Task requirements
Using the material that follows, output exactly the lines from the one containing "split; [by rewrite list_lookup_fmap, Hp" through the one containing "remap img2x1 26", with both ends kept.

*** Opening Data for analysis ***

(** C10. On every decoded image the detector returns; each mode it
    returns is an alpha value in 1..255 that occurs in the image, with a
    positive histogram count, and when both modes are present the high one
    is strictly greater than the low one. *)
Theorem detected_modes_occur img :
  image_ok img →
  ∃ hi lo hist,
    alpha_hist img = Ok hist ∧ _detect_alpha_modes img = Ok (hi, lo)
    ∧ (∀ v, hi = Some v ∨ lo = Some v →
            1 ≤ v ≤ 255 ∧ (∃ p, p ∈ data img ∧ alpha p = v)
            ∧ ∃ c, hist !! Z.to_nat v = Some c ∧ c > 0)
    ∧ (∀ h l, hi = Some h → lo = Some l → l < h).
Proof.
  intros Hok. destruct (detect_total img Hok) as (hi & lo & Hdet).
  destruct (alpha_hist_spec img Hok) as (hist & Hrun & Hh).
  exists hi, lo, hist. split; [done |]. split; [done |]. split.
  - intros v Hv.
    assert (nonzero_alpha img v) as Hnz by by eapply detect_modes_nonzero.
    pose proof (nonzero_alpha_range img v Hok Hnz) as Hr.
    split; [done |]. split; [by destruct Hnz |].
    destruct Hh as (_ & _ & Hc). exists (alpha_count v (data img)).
    split; [apply Hc; lia |]. apply alpha_count_pos. by destruct Hnz.
  - intros h l -> ->.
    destruct (detect_cases img Hok)
      as [[E _] | [(V & E & _) | (h' & l' & E & Hlt & _)]];
      rewrite E in Hdet; by simplify_eq.
Qed.

Lemma detected_modes_occur_witness :
  image_ok img_three ∧
  ∃ hi lo hist,
    alpha_hist img_three = Ok hist
    ∧ _detect_alpha_modes img_three = Ok (hi, lo)
    ∧ (∀ v, hi = Some v ∨ lo = Some v →
            1 ≤ v ≤ 255 ∧ (∃ p, p ∈ data img_three ∧ alpha p = v)
            ∧ ∃ c, hist !! Z.to_nat v = Some c ∧ c > 0)
    ∧ (∀ h l, hi = Some h → lo = Some l → l < h).
Proof.
  assert (image_ok img_three) as Hok by solve_image_ok.
  split; [exact Hok | exact (detected_modes_occur img_three Hok)].
Defined.

(** C2. On an image with at least two distinct non-zero alpha values the
    detector returns two occurring alpha values, the larger as high mode
    and the smaller as low mode, and each of the two is preferred to every
    other occurring non-zero alpha: it has more pixels, or as many pixels
    and a larger alpha value.  On an image with exactly one distinct
    non-zero alpha value [V] it returns [(V, absent)]. *)
Theorem detect_two_most_frequent img :
  image_ok img →
  (∀ u v, nonzero_alpha img u → nonzero_alpha img v → u ≠ v →
     ∃ hi lo, _detect_alpha_modes img = Ok (Some hi, Some lo)
       ∧ lo < hi ∧ nonzero_alpha img hi ∧ nonzero_alpha img lo
       ∧ ∀ c, nonzero_alpha img c → c ≠ hi → c ≠ lo →
              outranks img hi c ∧ outranks img lo c)
  ∧ (∀ V, nonzero_alpha img V → (∀ v, nonzero_alpha img v → v = V) →
          _detect_alpha_modes img = Ok (Some V, None)).
Proof.
  intros Hok.
  destruct (detect_cases img Hok)
    as [[E Hno] | [(V & E & HV) | (hi & lo & E & Hrest)]].
  - split; [intros u v Hu | intros V HV]; by edestruct Hno.
  - split.
    + intros u v Hu Hv Hne. apply HV in Hu, Hv. congruence.
    + intros V' HV' _. apply HV in HV'. by subst.
  - split; [by eauto |].
    intros V _ Huniq. destruct Hrest as (Hlt & Hhi & Hlo & _).
    apply Huniq in Hhi, Hlo. lia.
Qed.

Lemma detect_two_most_frequent_witness :
  image_ok img_three ∧ nonzero_alpha img_three 50
  ∧ nonzero_alpha img_three 200
  ∧ ∃ hi lo, _detect_alpha_modes img_three = Ok (Some hi, Some lo)
      ∧ lo < hi ∧ nonzero_alpha img_three hi ∧ nonzero_alpha img_three lo
      ∧ ∀ c, nonzero_alpha img_three c → c ≠ hi → c ≠ lo →
             outranks img_three hi c ∧ outranks img_three lo c.
Proof.
  assert (image_ok img_three) as Hok by solve_image_ok.
  assert (nonzero_alpha img_three 50) as H50.
  { split; [lia |]. exists (1, 1, 1, 50). split; [| reflexivity].
    apply list_elem_of_here. }
  assert (nonzero_alpha img_three 200) as H200.
  { split; [lia |]. exists (2, 2, 2, 200). split; [| reflexivity].
    apply list_elem_of_further, list_elem_of_here. }
  split; [exact Hok |]. split; [exact H50 |]. split; [exact H200 |].
  apply (proj1 (detect_two_most_frequent img_three Hok) 50 200 H50 H200).
  lia.
Defined.

Example detect_img_three :
  _detect_alpha_modes img_three = Ok (Some 90, Some 50).
Proof. vm_compute. reflexivity. Qed.

Example detect_img_single :
  _detect_alpha_modes img_single = Ok (Some 200, None).
Proof. vm_compute. reflexivity. Qed.

(** C1. When an image has exactly two distinct non-zero alpha values
    [A > B] the detector finds the modes [(A, B)]; and whenever the
    detector finds both modes [(A, B)], the remapper returns an image of
    the same size in which every pixel of alpha [A] has alpha
    [opaque_alpha], every pixel of alpha [B] has alpha [transparent_alpha],
    and every other pixel keeps its alpha.  Nothing is assumed on the order
    of the two targets. *)
Theorem remap_two_modes img oa ta A B :
  image_ok img → channel_ok oa → channel_ok ta →
  (B < A → (∀ v, nonzero_alpha img v ↔ v = A ∨ v = B) →
   _detect_alpha_modes img = Ok (Some A, Some B))
  ∧ (_detect_alpha_modes img = Ok (Some A, Some B) →
     ∃ out changed,
       remap img oa ta = Ok (out, changed, (Some A, Some B))
       ∧ size out = size img ∧ length (data out) = length (data img)
       ∧ ∀ i p, data img !! i = Some p →
           ∃ q, data out !! i = Some q
             ∧ alpha q = if bool_decide (alpha p = A) then oa
                         else if bool_decide (alpha p = B) then ta
                         else alpha p).
Proof.
  intros Hok Hoa Hta. split.
  - intros Hlt Hset.
    destruct (detect_cases img Hok)
      as [[E Hno] | [(V & E & HV) | (hi & lo & E & Hlt' & Hhi & Hlo & _)]].
    + destruct (Hno A). apply Hset. by left.
    + assert (A = V) by (apply HV, Hset; by left).
      assert (B = V) by (apply HV, Hset; by right). lia.
    + apply Hset in Hhi, Hlo. rewrite E. repeat f_equal; lia.
  - intros Hdet.
    destruct (remap_spec img oa ta Hok Hoa Hta) as (hi & lo & Hdet' & Hrun).
    rewrite Hdet in Hdet'. simplify_eq.
    eexists _, _. split; [exact Hrun |]. simpl.
    split; [done |]. split; [by rewrite length_fmap |].
    intros i p Hp. exists (remap_pixel (Some A) (Some B) oa ta p).
    split; [by rewrite list_lookup_fmap, Hp |].
    rewrite remap_pixel_alpha. apply remap_alpha_two.
    assert (nonzero_alpha img B) as [? _]; [| lia].
    eapply detect_modes_nonzero; eauto.
Qed.

Lemma remap_two_modes_witness :
  image_ok img2x1 ∧ channel_ok 26 ∧ channel_ok 64
  ∧ _detect_alpha_modes img2x1 = Ok (Some 102, Some 38)
  ∧ ∃ out changed,
      remap img2x1 26 64 = Ok (out, changed, (Some 102, Some 38))
      ∧ size out = size img2x1
      ∧ length (data out) = length (data img2x1)
      ∧ ∀ i p, data img2x1 !! i = Some p →
          ∃ q, data out !! i = Some q
            ∧ alpha q = if bool_decide (alpha p = 102) then 26
                        else if bool_decide (alpha p = 38) then 64
                        else alpha p.
Proof.
  assert (image_ok img2x1) as Hok by solve_image_ok.
  assert (channel_ok 26) as H26 by (unfold channel_ok; lia).
  assert (channel_ok 64) as H64 by (unfold channel_ok; lia).
  assert (_detect_alpha_modes img2x1 = Ok (Some 102, Some 38)) as Hdet
    by (vm_compute; reflexivity).
  split; [exact Hok |]. split; [exact H26 |]. split; [exact H64 |].
  split; [exact Hdet |].
  exact (proj2 (remap_two_modes img2x1 26 64 102 38 Hok H26 H64) Hdet).
Defined.

(** C3. When the detected low mode is absent, at most one distinct
    non-zero alpha value exists in the image, and the remapper returns an
    image of the same size in which every pixel of alpha > 0 has its red,
    green and blue and the alpha [min(opaque_alpha, transparent_alpha)],
    and every pixel of alpha 0 is the input pixel, untouched. *)
Theorem remap_single_mode img oa ta hi :
  image_ok img → channel_ok oa → channel_ok ta →
  _detect_alpha_modes img = Ok (hi, None) →
  (∀ u v, nonzero_alpha img u → nonzero_alpha img v → u = v)
  ∧ ∃ out changed,
      remap img oa ta = Ok (out, changed, (hi, None))
      ∧ size out = size img ∧ length (data out) = length (data img)
      ∧ ∀ i p, data img !! i = Some p →
          data out !! i
          = Some (if bool_decide (alpha p > 0)
                  then (red p, green p, blue p, Z.min oa ta)
                  else p).
Proof.
  intros Hok Hoa Hta Hdet. split.
  - intros u v Hu Hv.
    apply (detect_single_unique img hi u Hok Hdet) in Hu.
    apply (detect_single_unique img hi v Hok Hdet) in Hv. congruence.
  - destruct (remap_spec img oa ta Hok Hoa Hta) as (hi' & lo & Hdet' & Hrun).
    rewrite Hdet in Hdet'. simplify_eq.
    eexists _, _. split; [exact Hrun |]. simpl.
    split; [done |]. split; [by rewrite length_fmap |].
    intros i p Hp. rewrite list_lookup_fmap, Hp.
    cbn [fmap option_fmap option_map].
    f_equal.
    assert (remap_alpha hi' None oa ta (alpha p)
            = if bool_decide (alpha p > 0) then Z.min oa ta else alpha p)
      as Halpha.
    { apply remap_alpha_single.
      - intros V ->.
        assert (nonzero_alpha img V) as [? _]; [| done].
        eapply detect_modes_nonzero; eauto.
      - eapply alpha_nonneg; [done |]. by eapply list_elem_of_lookup_2. }
    case_bool_decide.
    + unfold remap_pixel. by rewrite Halpha.
    + by apply remap_pixel_id.
Qed.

*** Closing Data for analysis ***

Result of this task
    split; [by rewrite list_lookup_fmap, Hp |].
    rewrite remap_pixel_alpha. apply remap_alpha_two.
    assert (nonzero_alpha img B) as [? _]; [| lia].
    eapply detect_modes_nonzero; eauto.
Qed.

Lemma remap_two_modes_witness :
  image_ok img2x1 ∧ channel_ok 26 ∧ channel_ok 64
  ∧ _detect_alpha_modes img2x1 = Ok (Some 102, Some 38)
  ∧ ∃ out changed,
      remap img2x1 26 64 = Ok (out, changed, (Some 102, Some 38))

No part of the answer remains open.